▶ Information shown
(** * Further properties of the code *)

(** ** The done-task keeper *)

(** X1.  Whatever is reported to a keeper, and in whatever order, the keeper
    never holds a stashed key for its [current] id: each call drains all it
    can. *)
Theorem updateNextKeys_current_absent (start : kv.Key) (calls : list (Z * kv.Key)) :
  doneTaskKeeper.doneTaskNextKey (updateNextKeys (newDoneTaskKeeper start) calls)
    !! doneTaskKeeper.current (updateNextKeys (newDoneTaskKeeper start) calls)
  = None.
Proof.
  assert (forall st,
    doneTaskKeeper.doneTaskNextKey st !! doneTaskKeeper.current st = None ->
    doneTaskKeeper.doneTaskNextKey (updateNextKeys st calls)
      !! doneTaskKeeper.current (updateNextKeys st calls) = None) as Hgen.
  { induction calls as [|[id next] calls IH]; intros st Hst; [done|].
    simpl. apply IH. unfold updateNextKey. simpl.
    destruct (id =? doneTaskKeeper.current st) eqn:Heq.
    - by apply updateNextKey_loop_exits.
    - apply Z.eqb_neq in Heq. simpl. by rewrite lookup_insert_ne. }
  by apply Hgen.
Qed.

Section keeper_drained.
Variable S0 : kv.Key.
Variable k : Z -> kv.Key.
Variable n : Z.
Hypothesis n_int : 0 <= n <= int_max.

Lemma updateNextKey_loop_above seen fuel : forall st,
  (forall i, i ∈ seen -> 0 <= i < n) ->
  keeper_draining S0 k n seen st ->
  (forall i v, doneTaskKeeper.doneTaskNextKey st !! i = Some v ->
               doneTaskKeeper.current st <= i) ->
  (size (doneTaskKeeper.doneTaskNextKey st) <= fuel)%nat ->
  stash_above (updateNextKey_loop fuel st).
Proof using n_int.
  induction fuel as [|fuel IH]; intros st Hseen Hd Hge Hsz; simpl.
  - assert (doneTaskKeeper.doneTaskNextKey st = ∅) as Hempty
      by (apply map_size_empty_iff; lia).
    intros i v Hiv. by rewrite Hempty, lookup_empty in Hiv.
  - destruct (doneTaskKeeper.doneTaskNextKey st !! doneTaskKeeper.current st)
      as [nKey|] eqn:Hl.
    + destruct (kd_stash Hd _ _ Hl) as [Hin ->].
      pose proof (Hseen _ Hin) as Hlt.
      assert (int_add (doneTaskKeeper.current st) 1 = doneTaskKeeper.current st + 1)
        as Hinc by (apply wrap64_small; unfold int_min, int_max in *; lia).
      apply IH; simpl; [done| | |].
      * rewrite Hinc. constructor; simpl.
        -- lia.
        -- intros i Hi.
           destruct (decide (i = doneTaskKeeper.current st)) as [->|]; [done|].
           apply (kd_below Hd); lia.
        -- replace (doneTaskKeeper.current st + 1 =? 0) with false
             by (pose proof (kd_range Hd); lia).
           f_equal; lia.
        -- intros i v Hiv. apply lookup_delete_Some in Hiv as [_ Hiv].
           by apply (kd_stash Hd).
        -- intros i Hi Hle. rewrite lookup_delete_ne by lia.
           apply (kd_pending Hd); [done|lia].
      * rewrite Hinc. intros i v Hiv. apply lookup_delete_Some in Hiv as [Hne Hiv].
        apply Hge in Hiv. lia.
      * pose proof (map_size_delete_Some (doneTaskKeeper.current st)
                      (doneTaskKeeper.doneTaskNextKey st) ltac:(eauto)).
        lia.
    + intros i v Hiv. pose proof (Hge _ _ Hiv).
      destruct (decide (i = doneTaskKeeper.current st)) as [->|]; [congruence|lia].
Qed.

==

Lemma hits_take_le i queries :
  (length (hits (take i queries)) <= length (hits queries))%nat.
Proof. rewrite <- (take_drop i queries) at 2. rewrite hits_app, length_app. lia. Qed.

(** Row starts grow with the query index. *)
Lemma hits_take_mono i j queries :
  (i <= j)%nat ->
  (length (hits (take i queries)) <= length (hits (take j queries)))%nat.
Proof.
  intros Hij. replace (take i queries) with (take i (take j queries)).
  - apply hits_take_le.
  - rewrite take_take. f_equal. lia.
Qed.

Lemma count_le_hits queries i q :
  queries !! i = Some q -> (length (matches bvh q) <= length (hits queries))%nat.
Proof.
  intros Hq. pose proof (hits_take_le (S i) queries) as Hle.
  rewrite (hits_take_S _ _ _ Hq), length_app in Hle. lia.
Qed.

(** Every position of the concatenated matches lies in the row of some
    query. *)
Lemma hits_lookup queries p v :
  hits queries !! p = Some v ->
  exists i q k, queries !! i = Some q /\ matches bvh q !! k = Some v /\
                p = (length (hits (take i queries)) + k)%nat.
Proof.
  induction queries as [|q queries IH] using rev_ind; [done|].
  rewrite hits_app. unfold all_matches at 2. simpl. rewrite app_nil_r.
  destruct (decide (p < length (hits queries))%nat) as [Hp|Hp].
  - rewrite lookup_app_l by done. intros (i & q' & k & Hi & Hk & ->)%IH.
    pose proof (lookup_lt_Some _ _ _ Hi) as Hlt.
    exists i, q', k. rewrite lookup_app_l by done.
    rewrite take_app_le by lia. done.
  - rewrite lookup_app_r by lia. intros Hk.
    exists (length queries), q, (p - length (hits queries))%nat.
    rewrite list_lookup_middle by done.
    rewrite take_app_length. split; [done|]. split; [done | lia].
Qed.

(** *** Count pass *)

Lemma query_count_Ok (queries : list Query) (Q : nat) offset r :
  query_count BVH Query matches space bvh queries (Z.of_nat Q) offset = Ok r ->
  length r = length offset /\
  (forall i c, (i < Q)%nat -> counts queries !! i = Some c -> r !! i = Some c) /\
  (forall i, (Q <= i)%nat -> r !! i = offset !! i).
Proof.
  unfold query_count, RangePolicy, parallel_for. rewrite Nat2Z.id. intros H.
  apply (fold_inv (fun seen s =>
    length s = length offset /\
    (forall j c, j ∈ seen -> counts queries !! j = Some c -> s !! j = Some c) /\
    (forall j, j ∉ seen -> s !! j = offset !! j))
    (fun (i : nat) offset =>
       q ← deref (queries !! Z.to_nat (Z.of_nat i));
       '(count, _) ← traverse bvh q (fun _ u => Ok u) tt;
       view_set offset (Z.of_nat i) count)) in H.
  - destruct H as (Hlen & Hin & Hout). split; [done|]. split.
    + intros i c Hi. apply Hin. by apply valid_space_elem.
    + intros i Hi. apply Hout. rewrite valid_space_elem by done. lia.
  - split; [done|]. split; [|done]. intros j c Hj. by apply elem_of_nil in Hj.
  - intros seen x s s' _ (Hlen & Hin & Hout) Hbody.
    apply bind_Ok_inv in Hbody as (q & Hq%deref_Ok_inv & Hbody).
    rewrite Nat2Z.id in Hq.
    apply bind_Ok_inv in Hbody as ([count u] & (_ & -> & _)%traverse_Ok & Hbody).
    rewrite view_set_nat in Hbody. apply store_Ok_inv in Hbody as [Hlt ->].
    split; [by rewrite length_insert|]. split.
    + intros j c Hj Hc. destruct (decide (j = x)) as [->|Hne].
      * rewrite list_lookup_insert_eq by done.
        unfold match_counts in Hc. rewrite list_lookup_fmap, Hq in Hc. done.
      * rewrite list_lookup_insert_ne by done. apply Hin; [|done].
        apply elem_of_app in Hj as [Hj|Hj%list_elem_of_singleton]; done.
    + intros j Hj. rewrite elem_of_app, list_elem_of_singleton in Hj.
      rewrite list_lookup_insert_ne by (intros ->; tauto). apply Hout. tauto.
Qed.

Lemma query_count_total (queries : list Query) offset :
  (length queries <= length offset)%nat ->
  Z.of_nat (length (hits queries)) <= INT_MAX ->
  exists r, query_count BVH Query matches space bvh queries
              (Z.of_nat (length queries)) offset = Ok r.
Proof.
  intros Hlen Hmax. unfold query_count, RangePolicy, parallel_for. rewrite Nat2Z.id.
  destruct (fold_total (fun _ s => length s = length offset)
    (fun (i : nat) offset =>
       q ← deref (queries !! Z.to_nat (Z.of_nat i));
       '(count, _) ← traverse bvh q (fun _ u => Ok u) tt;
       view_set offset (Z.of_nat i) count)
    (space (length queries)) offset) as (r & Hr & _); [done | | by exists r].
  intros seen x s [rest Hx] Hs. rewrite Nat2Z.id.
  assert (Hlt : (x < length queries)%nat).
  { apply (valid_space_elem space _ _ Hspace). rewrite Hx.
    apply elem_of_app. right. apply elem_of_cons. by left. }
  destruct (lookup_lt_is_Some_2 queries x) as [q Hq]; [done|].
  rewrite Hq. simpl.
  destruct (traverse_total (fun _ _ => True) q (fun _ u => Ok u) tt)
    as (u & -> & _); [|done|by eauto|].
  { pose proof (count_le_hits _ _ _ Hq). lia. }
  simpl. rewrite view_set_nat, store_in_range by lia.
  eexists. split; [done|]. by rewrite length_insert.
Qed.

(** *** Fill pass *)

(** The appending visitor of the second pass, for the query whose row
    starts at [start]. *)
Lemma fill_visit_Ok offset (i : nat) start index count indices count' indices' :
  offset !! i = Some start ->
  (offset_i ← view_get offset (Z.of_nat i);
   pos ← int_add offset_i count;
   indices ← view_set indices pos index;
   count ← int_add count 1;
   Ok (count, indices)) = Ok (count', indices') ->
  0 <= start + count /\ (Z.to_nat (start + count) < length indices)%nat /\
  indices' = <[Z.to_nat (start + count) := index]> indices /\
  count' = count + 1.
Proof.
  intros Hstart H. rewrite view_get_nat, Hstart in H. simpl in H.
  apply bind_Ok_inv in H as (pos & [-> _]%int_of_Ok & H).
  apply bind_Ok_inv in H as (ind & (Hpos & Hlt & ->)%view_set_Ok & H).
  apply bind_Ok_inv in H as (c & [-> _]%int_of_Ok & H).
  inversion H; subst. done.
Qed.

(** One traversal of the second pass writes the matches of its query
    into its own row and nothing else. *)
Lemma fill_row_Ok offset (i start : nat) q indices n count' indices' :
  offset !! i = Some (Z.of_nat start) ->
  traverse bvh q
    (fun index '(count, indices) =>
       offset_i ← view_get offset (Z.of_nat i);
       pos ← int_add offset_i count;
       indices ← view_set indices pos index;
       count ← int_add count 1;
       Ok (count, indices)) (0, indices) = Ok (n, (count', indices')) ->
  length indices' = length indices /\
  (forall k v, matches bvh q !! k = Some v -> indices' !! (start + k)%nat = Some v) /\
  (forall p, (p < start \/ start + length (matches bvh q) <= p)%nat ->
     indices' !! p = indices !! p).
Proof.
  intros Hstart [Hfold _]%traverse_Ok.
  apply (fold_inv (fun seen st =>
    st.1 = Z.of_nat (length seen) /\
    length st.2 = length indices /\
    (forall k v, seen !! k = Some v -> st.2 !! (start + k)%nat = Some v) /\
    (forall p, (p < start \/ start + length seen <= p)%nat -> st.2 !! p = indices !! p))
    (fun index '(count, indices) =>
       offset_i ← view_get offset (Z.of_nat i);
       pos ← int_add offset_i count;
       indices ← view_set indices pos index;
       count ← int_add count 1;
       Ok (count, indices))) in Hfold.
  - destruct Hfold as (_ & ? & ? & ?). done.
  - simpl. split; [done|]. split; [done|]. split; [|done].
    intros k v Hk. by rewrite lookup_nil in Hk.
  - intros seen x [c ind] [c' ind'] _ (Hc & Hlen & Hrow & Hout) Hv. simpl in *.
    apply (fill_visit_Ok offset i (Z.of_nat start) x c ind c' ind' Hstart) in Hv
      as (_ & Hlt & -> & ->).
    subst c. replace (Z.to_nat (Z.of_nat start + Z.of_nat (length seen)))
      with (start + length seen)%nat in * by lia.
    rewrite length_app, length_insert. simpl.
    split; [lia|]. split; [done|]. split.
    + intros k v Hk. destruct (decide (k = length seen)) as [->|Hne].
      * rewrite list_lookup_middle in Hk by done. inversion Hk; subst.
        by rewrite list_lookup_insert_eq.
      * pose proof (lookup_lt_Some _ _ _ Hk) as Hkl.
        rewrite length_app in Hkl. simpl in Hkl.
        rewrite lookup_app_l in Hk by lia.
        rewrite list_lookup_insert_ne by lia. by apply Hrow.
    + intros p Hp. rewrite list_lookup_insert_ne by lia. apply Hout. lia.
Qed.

▶ Work task
Please say how many lines in the records above contain the word "Hfold", giving the number alone.

▶ Response to the task
3